BLACK SEA (2015)

Review by Derrick Carter

Running Time: 1 hour 54 minutes

MPAA Rating: R for Language throughout, some Graphic Images and Violence

BSea poster

Directed by: Kevin Macdonald

Written by: Dennis Kelly

Starring: Jude Law, Scoot McNairy, Ben Mendelsohn, David Threlfall, Karl Davies & Michael Smiley

BLACK SEA is a nice surprise. Though I was sold on the concept and talent involved, the promotional material for this film made it look like a standard thriller about a killer picking people off one by one that happened to be set on a submarine. This was not the case at all. BLACK SEA turned out to be a thrilling adventure that had me on the edge of my seat and elicited many gasps from the decent sized audience who saw it with me. This might go down as one of 2015’s most underrated flicks.

BLACK SEA, Jude Law, 2014. ph: Alex Bailey/©Focus Features/Courtesy Everett Collection

Robinson is a dedicated submarine captain who has sacrificed his relationships for his job and has also just been unceremoniously fired. Frustrated with the prospect of living out of a dingy apartment and flipping burgers for the rest of his life, this former ocean expert is offered the opportunity of a lifetime. He and a specialized crew are hired to go on a treasure hunt. A sunken U-Boat lying at the bottom of the Black Sea is supposedly filled with millions in Nazi gold. The submarine is picked. The expedition is financed. The crew is assembled (half British and half Russian). As the trip begins, tensions ignite. Danger comes from all sides and the deep-sea voyage begin to go sour.

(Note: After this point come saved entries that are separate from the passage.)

Lemma attributes_rendered (closed : bool) ats : forall fuel line done r,
  Forall (fun a => valid_name (at_name a)) ats -> Forall (fun a => plain_string (at_value a)) ats ->
  NoDup (at_name <$> done ++ ats) -> (length (flat_map rendered_attribute ats ++ tag_end closed ++ r) < fuel)%nat ->
  exists ats', attributes true total fuel line done (flat_map rendered_attribute ats ++ tag_end closed ++ r) =
      Some (if closed then TagClosed (done ++ ats') r else TagOpen (done ++ ats') r) /\
    (fun a => Attribute 0 (at_name a) (at_value a)) <$> ats' = (fun a => Attribute 0 (at_name a) (at_value a)) <$> ats.
Proof.
  induction ats as [|a ats IH]; intros fuel line done r Hn Hv Hd Hf; (destruct fuel as [|fuel]; [lia|]).
  - exists []. rewrite app_nil_r. split; [|reflexivity]. cbn [flat_map app attributes].
    destruct closed; cbn; rewrite ?drop_0; reflexivity.
  - inversion_clear Hn as [|? ? Hn1 Hn2]. inversion_clear Hv as [|? ? Hv1 Hv2]. cbn [flat_map] in *.
    unfold rendered_attribute at 1 in Hf. unfold rendered_attribute at 1.
    set (rest := flat_map rendered_attribute ats ++ tag_end closed ++ r) in *.
    assert ((32 :: at_name a ++ [61; DOUBLE_QUOTE] ++ encoded false (at_value a) ++ [DOUBLE_QUOTE]) ++ rest =
            [32] ++ at_name a ++ [61; DOUBLE_QUOTE] ++ encoded false (at_value a) ++ DOUBLE_QUOTE :: rest) as E
      by (cbn [app]; f_equal; rewrite <- !app_assoc; cbn [app]; rewrite <- !app_assoc; reflexivity).
    rewrite <- app_assoc in Hf |- *. fold rest in Hf |- *. rewrite E in *. cbn [attributes].
    rewrite (skip_lead_spaces [32]) by now repeat constructor.
    pose proof (attribute_at_rendered (at_name a) (at_value a) rest Hn1 Hv1) as HA.
    destruct Hn1 as (c & n' & En & Hc & _). rewrite En in HA |- *. cbn [app] in HA |- *.
    rewrite skip_lead_cons by now apply name_start_facts. rewrite Hc, HA, <- En.
    destruct (existsb _ done) eqn:Ee.
    { exfalso. apply existsb_exists in Ee as (b & Hb & Eb). apply bool_decide_eq_true in Eb.
      rewrite fmap_app in Hd. apply NoDup_app in Hd as (_ & Hd & _). apply (Hd (at_name b)).
      - apply list_elem_of_fmap. exists b. split; [reflexivity | now apply list_elem_of_In].
      - rewrite Eb. now left. }
    set (l := c :: _).
    destruct (IH fuel line (done ++ [Attribute (line_of total l) (at_name a) (at_value a)]) r Hn2 Hv2) as (ats' & E1 & E2).
    + rewrite !fmap_app in *. cbn in *. now rewrite <- app_assoc.
    + fold rest. repeat (rewrite length_app in Hf; cbn [length] in Hf). lia.
    + fold rest in E1. exists (Attribute (line_of total l) (at_name a) (at_value a) :: ats').
      rewrite E1, <- app_assoc. split; [now destruct closed|]. cbn. now rewrite E2.
Qed.

(** ** Reading markup *)

Lemma header_element c r : c <> 63 -> c <> 33 -> header_at (60 :: c :: r) = Some (bytes "<", KElement).
Proof.
  intros H1 H2. unfold header_at, headers. cbn [find fst].
  change (bytes "<?") with [60; 63]. change (bytes "<!--") with [60; 33; 45; 45].
  change (bytes "<![CDATA[") with [60; 33; 91; 67; 68; 65; 84; 65; 91]. change (bytes "<!") with [60; 33].
  cbn [length take]. rewrite !bool_decide_false by (intros [=]; congruence). reflexivity.
Qed.

Lemma header_none c r : c <> 60 -> header_at (c :: r) = None.
Proof.
  intros H. unfold header_at, headers. cbn [find fst].
  change (bytes "<?") with [60; 63]. change (bytes "<!--") with [60; 33; 45; 45].
  change (bytes "<![CDATA[") with [60; 33; 91; 67; 68; 65; 84; 65; 91]. change (bytes "<!") with [60; 33].
  change (bytes "<") with [60]. cbn [length take]. rewrite !bool_decide_false by (intros [=]; congruence). reflexivity.
Qed.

BLACK SEA, Jude Law, 2014. ph: Alex Bailey/©Focus Features/Courtesy Everett Collection

Being partially misled by a trailer that seemingly gave away the whole plot, I was surprised that BLACK SEA not only to avoided generic thriller tropes, but quickly turned into a adrenaline-pumping adventure. The story isn’t only about tensions rising in a crew that’s split down in the middle, but also about the many perils of the treasure hunt to begin with. While there are bombastic scenes of bad things hitting the fan (especially in the final third), there are equally moments of quiet dread and tension coming from the outside of the submarine as well. Plot developments can be predictable in moments, including the addition of a teenage sidekick in the submarine and a few generic memory flashbacks from Jude Law’s character, but BLACK SEA is a highly entertaining blast.

BSea 3

Director Kevin Macdonald masterfully piles on intense atmosphere. This film will definitely make claustrophobic viewers majorly uncomfortable as most of the story takes place under the sea where death surrounds the crew with no easy escape. The cinematography is beautiful and I was wholly convinced that this film was shot on location, though it was actually filmed in England and not war-torn waters of Russia. The story takes a dark turn as bodies pile up, but these aren’t simply the result of a crazy crew member (though there are a couple of those in tow). These deaths are made more devastating given how damned good most of the performers are in their roles. When a character died, I was sad to see them go.

BSea 4

Jude Law is a quality actor and that hasn’t changed for his role as hardened Captain Robinson. Ben Mendelsohn is particularly memorable as a diver with a short fuse. Scoot McNairy seems to have a knack for playing assholes and that translates well into his role as a snobby high-class assistant thrown on board with a lower-class crew. Michael Smiley is a nice addition as well, but young Bobby Schofield is annoying as the young teenage Tobin. That might be attributed to this character being a casualty of a number of clichés that make their way on board. Besides a kid-in-peril, there’s also familiarity in where things ultimately wind up. However, these issues don’t detract too much from the terrifically fun experience.

BLACK SEA, Jude Law, 2014. ph: Alex Bailey/©Focus Features/Courtesy Everett Collection

BLACK SEA might have a few clichés in tow, but is a great adventure nonetheless. This is not the generic thriller that was advertised, even if you can easily guess where the conclusion will wind up about 15 minutes before it hits. The performances are stellar as is the adrenaline rush left by this modern sea tale. BLACK SEA is a trip that’s well worth taking!